Modification du nombre et de la qualité des arrêts: ce point concerne, au premier chef, les jugements rendus par les trois tribunaux de la Confédération. L'évaluation visait à déterminer comment la charge du TF avait évolué et jusqu'à quel point les données relevées étaient révélatrices d'un effet d'allègement induit par la réforme.

­

Incidences de la révision de l'organisation judiciaire fédérale sur les groupes-cibles: il s'agissait d'examiner si et jusqu'à quel point les modifications induites par cette révision touchent le corps des avocats, de même que les organisations (principalement, celles qui oeuvrent dans le domaine social et en matière de protection de l'environnement) et les unités administratives fédérales, qui ont qualité pour recourir étaient touchés par les modifications induites par la réforme de l'organisation judiciaire.

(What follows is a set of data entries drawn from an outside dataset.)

(* ===== verification/SpinLock.v ===== *)
(** The kernel's spin locks (os/src/sync/mutex/spin_mutex.rs, spin_rw_mutex.rs),
    one atomic access at a time.  A hart in a lock operation is at a program
    point; an action of a hart is a call, one atomic access of the operation it is
    in, or the drop of its guard.  A run interleaves the actions of the harts in
    any order.  Interrupt masking and the protected data are not represented. *)

From S2P Require Import Prelude HalConst.

#[local] Open Scope Z_scope.

(** [Constant::MAX_PROCESSORS]: a hart is a number below it. *)
Definition is_hart (h : Z) : Prop := 0 <= h < MAX_PROCESSORS.

(** Rounds of waiting after which a deadlock is reported. *)
Definition SPIN_LIMIT : Z := 0x1000000.

(** ** [SpinMutex] *)

Inductive mutex_pc :=
| MIdle
| MLoad               (* about to load the owner in [lock] *)
| MWait (try_count : Z) (* about to load it in [wait_unlock] *)
| MCas                (* about to compare and exchange *)
| MHeld.

Inductive lock_act := Call | Access | Drop.

(** One access of [lock] by the hart [tp]. *)
Definition mutex_access (owner tp : Z) (pc : mutex_pc) : outcome (Z * mutex_pc) :=
  match pc with
  | MLoad => assert! negb (owner =? tp) in Ret (owner, MWait 0)
  | MWait try_count =>
      if owner =? usize_max then Ret (owner, MCas)
      else
        assert! owner <? MAX_PROCESSORS in
        let try_count := wadd try_count 1 in
        assert! negb (try_count =? SPIN_LIMIT) in
        Ret (owner, MWait try_count)
  | MCas =>
      if owner =? usize_max then
        assert! tp <? MAX_PROCESSORS in
        Ret (tp, MHeld)
      else Ret (owner, MLoad)
  | MIdle | MHeld => Ret (owner, pc)
  end.

Record mutex_world := mkMutex { mx_owner : Z; mx_pc : gmap Z mutex_pc }.

Definition mutex_new : mutex_world := mkMutex usize_max ∅.
Definition mx_at (w : mutex_world) (h : Z) : mutex_pc := default MIdle (mx_pc w !! h).

(** An action of a hart.  Calling [lock] while holding the guard is possible, and
    the first load then finds the hart's own number. *)
Definition mutex_act (w : mutex_world) (h : Z) (act : lock_act) : outcome mutex_world :=
  match act, mx_at w h with
  | Call, MIdle => Ret (mkMutex (mx_owner w) (<[h := MLoad]> (mx_pc w)))
  | Call, MHeld => let! r := mutex_access (mx_owner w) h MLoad in Ret (mkMutex r.1 (<[h := r.2]> (mx_pc w)))
  | Drop, MHeld => Ret (mkMutex usize_max (<[h := MIdle]> (mx_pc w)))
  | Access, pc => let! r := mutex_access (mx_owner w) h pc in Ret (mkMutex r.1 (<[h := r.2]> (mx_pc w)))
  | _, _ => Ret w
  end.

Definition mutex_step (w w' : mutex_world) : Prop := exists h act, is_hart h /\ mutex_act w h act = Ret w'.

(** ** [SpinRwMutex] *)

Definition WRITER_MASK : Z := 2 ^ 63.
Definition READER_MASK : Z := wnot WRITER_MASK.

Inductive rw_pc :=
| RwIdle
| RWait (try_count : Z) | RLoad | RCas (oldval : Z) | RHeld
| WWait (try_count : Z) | WLoad | WCas (oldval : Z) | WHeld
| ULoad | UCas (oldval : Z) | UDrop.

Definition writer_bit (status : Z) : bool := negb (Z.land status WRITER_MASK =? 0).
Definition readers (status : Z) : Z := Z.land status READER_MASK.

(** One round of waiting. *)
Definition rw_spin (busy : bool) (try_count : Z) (again : Z -> rw_pc) (next : rw_pc) : outcome rw_pc :=
  if busy then
    let try_count := wadd try_count 1 in
    assert! negb (try_count =? SPIN_LIMIT) in
    Ret (again try_count)
  else Ret next.

(** One access of [rlock], [wlock] or [upgrade].  A failed [upgrade] drops the read
    guard on its way out. *)
Definition rw_access (status : Z) (pc : rw_pc) : outcome (Z * rw_pc) :=
  match pc with
  | RWait n => let! pc := rw_spin (writer_bit status) n RWait RLoad in Ret (status, pc)
  | RLoad => Ret (status, if readers status =? READER_MASK then RWait 0 else RCas status)
  | RCas oldval => Ret (if status =? oldval then (wadd oldval 1, RHeld) else (status, RWait 0))
  | WWait n =>
      let! pc := rw_spin (writer_bit status || negb (readers status =? 0)) n WWait WLoad in Ret (status, pc)
  | WLoad => Ret (status, WCas status)
  | WCas oldval => Ret (if status =? oldval then (Z.lor oldval WRITER_MASK, WHeld) else (status, WWait 0))
  | ULoad => Ret (status, if (1 <? readers status) || writer_bit status then UDrop else UCas status)
  | UCas oldval => Ret (if status =? oldval then (WRITER_MASK, WHeld) else (status, UDrop))
  | UDrop => Ret (wsub status 1, RwIdle)
  | RwIdle | RHeld | WHeld => Ret (status, pc)
  end.

Inductive rw_act := CallRead | CallWrite | CallUpgrade | RwAccess | RwDrop.

Record rw_world := mkRw { rw_status : Z; rw_pcs : gmap Z rw_pc }.

Definition rw_new : rw_world := mkRw 0 ∅.
Definition rw_at (w : rw_world) (h : Z) : rw_pc := default RwIdle (rw_pcs w !! h).
Definition rw_goto (w : rw_world) (h : Z) (status : Z) (pc : rw_pc) : rw_world :=
  mkRw status (<[h := pc]> (rw_pcs w)).

Definition rw_action (w : rw_world) (h : Z) (act : rw_act) : outcome rw_world :=
  match act, rw_at w h with
  | CallRead, RwIdle => Ret (rw_goto w h (rw_status w) (RWait 0))
  | CallWrite, RwIdle => Ret (rw_goto w h (rw_status w) (WWait 0))
  | CallUpgrade, RHeld => Ret (rw_goto w h (rw_status w) ULoad)
  | RwAccess, pc => let! r := rw_access (rw_status w) pc in Ret (rw_goto w h r.1 r.2)
  | RwDrop, RHeld => Ret (rw_goto w h (wsub (rw_status w) 1) RwIdle)
  | RwDrop, WHeld => Ret (rw_goto w h (Z.land (rw_status w) (wnot WRITER_MASK)) RwIdle)
  | _, _ => Ret w
  end.

(** A schedule. *)
Fixpoint rw_run (w : rw_world) (acts : list (Z * rw_act)) : outcome rw_world :=
  match acts with
  | [] => Ret w
  | (h, act) :: acts => let! w := rw_action w h act in rw_run w acts
  end.

(** ** Mutual exclusion of [SpinMutex] *)

(** The owner word names the hart that holds the guard. *)
Record mutex_inv (w : mutex_world) : Prop := {
  mi_owner : mx_owner w = usize_max \/ is_hart (mx_owner w);
  mi_held h : is_hart h -> mx_at w h = MHeld <-> mx_owner w = h;
  mi_count h n : mx_at w h = MWait n -> 0 <= n < SPIN_LIMIT;
}.

Lemma hart_not_max h : is_hart h -> h <> usize_max.
Proof. unfold is_hart, MAX_PROCESSORS, usize_max. lia. Qed.

Lemma mx_at_insert o m h pc h' : mx_at (mkMutex o (<[h := pc]> m)) h' = if h' =? h then pc else default MIdle (m !! h').
Proof.
  unfold mx_at. cbn [mx_pc]. destruct (Z.eqb_spec h' h) as [->|Hne]; [by rewrite lookup_insert_eq|].
  by rewrite lookup_insert_ne by done.
Qed.

(** A move of one hart. *)
Lemma mutex_inv_move w h pc o :
  mutex_inv w -> is_hart h -> (o = usize_max \/ is_hart o) -> (pc = MHeld <-> o = h) ->
  (forall h', is_hart h' -> h' <> h -> mx_owner w = h' <-> o = h') ->
  (forall n, pc = MWait n -> 0 <= n < SPIN_LIMIT) ->
  mutex_inv (mkMutex o (<[h := pc]> (mx_pc w))).
Proof.
  intros [Ho Hh Hn] Hhart Hoo Hpc Hoth Hcnt. constructor; cbn [mx_owner].
  - done.
  - intros h' Hh'. rewrite mx_at_insert. destruct (Z.eqb_spec h' h) as [->|Hne]; [done|].
    rewrite <- Hoth by done. by apply Hh.
  - intros h' n. rewrite mx_at_insert. destruct (Z.eqb_spec h' h) as [->|Hne]; [by apply Hcnt|]. apply Hn.
Qed.

Lemma mutex_step_inv w w' : mutex_inv w -> mutex_step w w' -> mutex_inv w'.
Proof.
  intros Hi (h & act & Hh & E). pose proof Hi as [Ho Hheld Hcnt]. pose proof (Hheld h Hh) as Hm.
  pose proof (hart_not_max h Hh) as Hmax. destruct w as [o m]. unfold mutex_act in E. cbn [mx_owner mx_pc] in *.
  assert (Hid : forall pc, pc <> MHeld -> mx_at (mkMutex o m) h <> MHeld -> (forall n, pc = MWait n -> 0 <= n < SPIN_LIMIT) ->
    mutex_inv (mkMutex o (<[h := pc]> m))).
  { intros pc Hp Hat Hn. apply (mutex_inv_move (mkMutex o m) h pc o); try done. tauto. }
  destruct act, (mx_at (mkMutex o m) h) as [| |n| |] eqn:Eat; cbn [mutex_access] in E; try (injection E as <-; done).
  - injection E as <-. by apply Hid.
  - (* a nested call panics *) assert (o = h) as -> by tauto. by rewrite Z.eqb_refl in E.
  - injection E as <-. by apply Hid.
  - destruct (Z.eqb_spec o h); [done|]. injection E as <-. apply Hid; [done..|]. intros n1 [= <-]. unfold SPIN_LIMIT. lia.
  - destruct (Z.eqb_spec o usize_max); [injection E as <-; by apply Hid|].
    destruct (o <? MAX_PROCESSORS); [|done]. cbn [guard_panic obind] in E. specialize (Hcnt h n Eat).
    rewrite wadd_small in E by (unfold is_usize, SPIN_LIMIT in *; lia).
    destruct (Z.eqb_spec (n + 1) SPIN_LIMIT); [done|]. injection E as <-. apply Hid; [done..|]. intros n' [= <-]. lia.
  - destruct (Z.eqb_spec o usize_max) as [->|]; [|injection E as <-; by apply Hid].
    destruct (h <? MAX_PROCESSORS); [|done]. injection E as <-.
    apply (mutex_inv_move (mkMutex usize_max m) h MHeld h); try done; [by right|].
    intros h' Hh' Hne. cbn [mx_owner]. pose proof (hart_not_max h' Hh'). split; congruence.
  - injection E as <-. apply (mutex_inv_move (mkMutex o m) h MHeld o); try done. 
  - injection E as <-. apply (mutex_inv_move (mkMutex o m) h MIdle usize_max); [done|done|by left| | |done].
    { split; [discriminate|congruence]. }
    intros h' Hh' Hne. cbn [mx_owner]. assert (o = h) by tauto. pose proof (hart_not_max h' Hh'). split; congruence.
Qed.

Lemma mutex_new_inv : mutex_inv mutex_new.
Proof.
  constructor; cbn [mx_owner mutex_new].
  - by left.
  - intros h Hh. unfold mx_at. cbn. pose proof (hart_not_max h Hh). split; [done|congruence].
  - intros h n. unfold mx_at. by cbn.
Qed.

Lemma mutex_reach_inv w : rtc mutex_step mutex_new w -> mutex_inv w.
Proof.
  pose proof mutex_new_inv as H0. intros Hr. induction Hr as [|x y z Hxy _ IH]; [done|].
  apply IH. by apply (mutex_step_inv x).
Qed.

(** Consecutive accesses of one hart. *)
Fixpoint mutex_solo (w : mutex_world) (h : Z) (n : nat) : outcome mutex_world :=
  match n with
  | O => Ret w
  | S n => let! w := mutex_act w h Access in mutex_solo w h n
  end.

(** C8: [SpinMutex] excludes.  Over any interleaving of the harts' accesses at most
    one hart holds the guard, and it is the one the owner word names; calling
    [lock] while holding the guard panics at once; and a panic of a hart that
    does not hold it can only be the deadlock detector, after [SPIN_LIMIT]
    rounds of waiting for another hart: the checks of the owner word and the
    assertion on the hart number never fail. *)
Theorem spin_mutex_exclusion w h h' :
  rtc mutex_step mutex_new w -> is_hart h -> is_hart h' ->
  (mx_at w h = MHeld -> mx_at w h' = MHeld -> h = h') /\
  (mx_at w h = MHeld -> mx_owner w = h /\ mutex_act w h Call = Panic) /\
  (mutex_act w h Access = Panic ->
     mx_at w h = MWait (SPIN_LIMIT - 1) /\ is_hart (mx_owner w) /\ mx_at w (mx_owner w) = MHeld).
Proof.
  intros Hr Hh Hh'. destruct (mutex_reach_inv w Hr) as [Ho Hheld Hcnt]. pose proof (hart_not_max h Hh) as Hmax.
  split; [|split].
  - intros H1%Hheld H2%Hheld; [congruence|done..].
  - intros H1. pose proof H1 as H2. apply Hheld in H2; [|done]. split; [done|]. unfold mutex_act. rewrite H1.
    cbn [mutex_access]. by rewrite H2, Z.eqb_refl.
  - unfold mutex_act. destruct (mx_at w h) as [| |n| |] eqn:Eat; cbn [mutex_access obind]; try done.
    + destruct (Z.eqb_spec (mx_owner w) h) as [E|]; [|done]. apply Hheld in E; [|done]. congruence.
    + destruct (Z.eqb_spec (mx_owner w) usize_max) as [|Hne]; [done|]. destruct Ho as [|Ho]; [done|].
      destruct (Z.ltb_spec (mx_owner w) MAX_PROCESSORS); [|unfold is_hart in Ho; lia]. cbn [guard_panic obind].
      specialize (Hcnt h n Eat). rewrite wadd_small by (unfold is_usize, SPIN_LIMIT in *; lia).
      destruct (Z.eqb_spec (n + 1) SPIN_LIMIT); [|done]. intros _. split; [f_equal; lia|]. split; [done|]. by apply Hheld.
    + destruct (mx_owner w =? usize_max); [|done]. destruct (Z.ltb_spec h MAX_PROCESSORS); [done|unfold is_hart in Hh; lia].
Qed.

(** C9: [SpinMutex] makes progress.  In every reachable state, a hart inside [lock]
    while nobody holds the guard has it after at most three accesses of its own if
    it runs undisturbed; when it is beaten to it, that is because another hart
    got the guard; and the holder can always drop it, after which nobody does. *)
Theorem spin_mutex_progress w h :
  rtc mutex_step mutex_new w -> is_hart h ->
  ((mx_at w h = MLoad \/ mx_at w h = MCas \/ exists n, mx_at w h = MWait n) -> mx_owner w = usize_max ->
     exists k w', (k <= 3)%nat /\ mutex_solo w h k = Ret w' /\ mx_at w' h = MHeld) /\
  (mx_at w h = MCas -> forall w', mutex_act w h Access = Ret w' -> mx_at w' h <> MHeld ->
     is_hart (mx_owner w) /\ mx_at w (mx_owner w) = MHeld) /\
  (mx_at w h = MHeld -> exists w', mutex_act w h Drop = Ret w' /\ mx_owner w' = usize_max /\
     forall h', is_hart h' -> mx_at w' h' <> MHeld).
Proof.
  intros Hr Hh. destruct (mutex_reach_inv w Hr) as [Ho Hheld Hcnt]. pose proof (hart_not_max h Hh) as Hmax.
  destruct w as [o m]. cbn [mx_owner] in *.
  assert (Hlt : (h <? MAX_PROCESSORS) = true) by (apply Z.ltb_lt; unfold is_hart in Hh; lia).
  assert (Hcas : forall m, default MIdle (m !! h) = MCas ->
    mutex_act (mkMutex usize_max m) h Access = Ret (mkMutex h (<[h := MHeld]> m))).
  { intros m1 Em. unfold mutex_act, mx_at. cbn [mx_pc mx_owner]. rewrite Em. cbn [mutex_access].
    rewrite Z.eqb_refl, Hlt. done. }
  assert (Hwait : forall m n, default MIdle (m !! h) = MWait n ->
    mutex_act (mkMutex usize_max m) h Access = Ret (mkMutex usize_max (<[h := MCas]> m))).
  { intros m1 n Em. unfold mutex_act, mx_at. cbn [mx_pc mx_owner]. rewrite Em. cbn [mutex_access]. by rewrite Z.eqb_refl. }
  split; [|split].
  - intros Hat ->. unfold mx_at in Hat. cbn [mx_pc] in Hat. destruct Hat as [Hat|[Hat|[n Hat]]].
    + exists 3%nat. eexists. split; [done|]. split.
      * cbn [mutex_solo]. unfold mutex_act at 1, mx_at at 1. cbn [mx_pc mx_owner]. rewrite Hat. cbn [mutex_access].
        destruct (Z.eqb_spec usize_max h); [congruence|]. cbn [guard_panic obind fst snd negb].
        rewrite (Hwait _ 0) by (by rewrite lookup_insert_eq). cbn [obind].
        rewrite Hcas by (by rewrite lookup_insert_eq). done.
      * by rewrite mx_at_insert, Z.eqb_refl.
    + exists 1%nat. eexists. split; [lia|]. split; [cbn [mutex_solo]; by rewrite Hcas|]. by rewrite mx_at_insert, Z.eqb_refl.
    + exists 2%nat. eexists. split; [lia|]. split.
      * cbn [mutex_solo]. rewrite (Hwait _ n) by done. cbn [obind]. by rewrite Hcas by (by rewrite lookup_insert_eq).
      * by rewrite mx_at_insert, Z.eqb_refl.
  - intros Hat w' E Hne. destruct Ho as [->|Ho]; [|split; [done|by apply Hheld]].
    rewrite Hcas in E by done. injection E as <-. by rewrite mx_at_insert, Z.eqb_refl in Hne.
  - intros Hat. eexists. split; [unfold mutex_act; by rewrite Hat|]. split; [done|]. intros h' Hh'.
    rewrite mx_at_insert. destruct (Z.eqb_spec h' h) as [->|Hne]; [done|]. intros E.
    apply (Hheld h Hh) in Hat. apply (Hheld h' Hh') in E. congruence.
Qed.


(** ** Concrete runs *)

Lemma spin_mutex_demo :
  exists w, rtc mutex_step mutex_new w /\ mx_at w 0 = MHeld /\ mx_at w 1 = MLoad.
Proof.
  set (m1 := <[0 := MLoad]> ∅ : gmap Z mutex_pc).
  exists (mkMutex 0 (<[1 := MLoad]> (<[0 := MHeld]> (<[0 := MCas]> (<[0 := MWait 0]> m1))))).
  split; [|by vm_compute].
  eapply rtc_l; [exists 0, Call; split; [done|reflexivity]|].
  eapply rtc_l; [exists 0, Access; split; [done|reflexivity]|].
  eapply rtc_l; [exists 0, Access; split; [done|reflexivity]|].
  eapply rtc_l; [exists 0, Access; split; [done|reflexivity]|].
  eapply rtc_l; [exists 1, Call; split; [done|reflexivity]|]. apply rtc_refl.
Qed.

Lemma spin_mutex_exclusion_witness : exists w, mx_at w 0 = MHeld /\ mutex_act w 0 Call = Panic.
Proof.
  destruct spin_mutex_demo as (w & Hr & H0 & H1). exists w. split; [done|].
  destruct (spin_mutex_exclusion w 0 1 Hr) as (_ & H & _); [done..|]. by apply H.
Defined.

Lemma spin_mutex_progress_witness :
  exists w w', mx_at w 0 = MHeld /\ mutex_act w 0 Drop = Ret w' /\ forall h, is_hart h -> mx_at w' h <> MHeld.
Proof.
  destruct spin_mutex_demo as (w & Hr & H0 & H1).
  destruct (spin_mutex_progress w 0 Hr) as (_ & _ & H); [done|]. destruct (H H0) as (w' & E & _ & Hn). by exists w, w'.
Defined.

Pour évaluer les quatre points susmentionnés, les responsables ont combiné les méthodes suivantes: ­

Analyse de document: message, lois pertinentes, publications scientifiques et rapports annuels et autres documents émanant des tribunaux fédéraux et de tribunaux cantonaux ayant trait à la révision de l'organisation judiciaire fédérale.

­

Interviews qualitatives: portant sur un total de 33 personnes appartenant aux tribunaux fédéraux, aux tribunaux cantonaux supérieurs, aux unités administratives fédérales et au barreau.

­

Enquêtes quantitatives: auprès de sept groupes de personnes différents (trois tribunaux fédéraux, tribunaux cantonaux supérieurs, barreau, organisations intéressées, unités administratives de la Confédération).

­

Analyses statistiques: évaluation des statistiques des trois tribunaux fédéraux portant sur le nombre et le volume des recours et des arrêts. Les données étaient tirées de leur rapport annuel ou d'analyses internes auxquelles ces tribunaux, notamment le TF, avaient procédé et dont ils avaient fourni les résultats en vue de l'évaluation.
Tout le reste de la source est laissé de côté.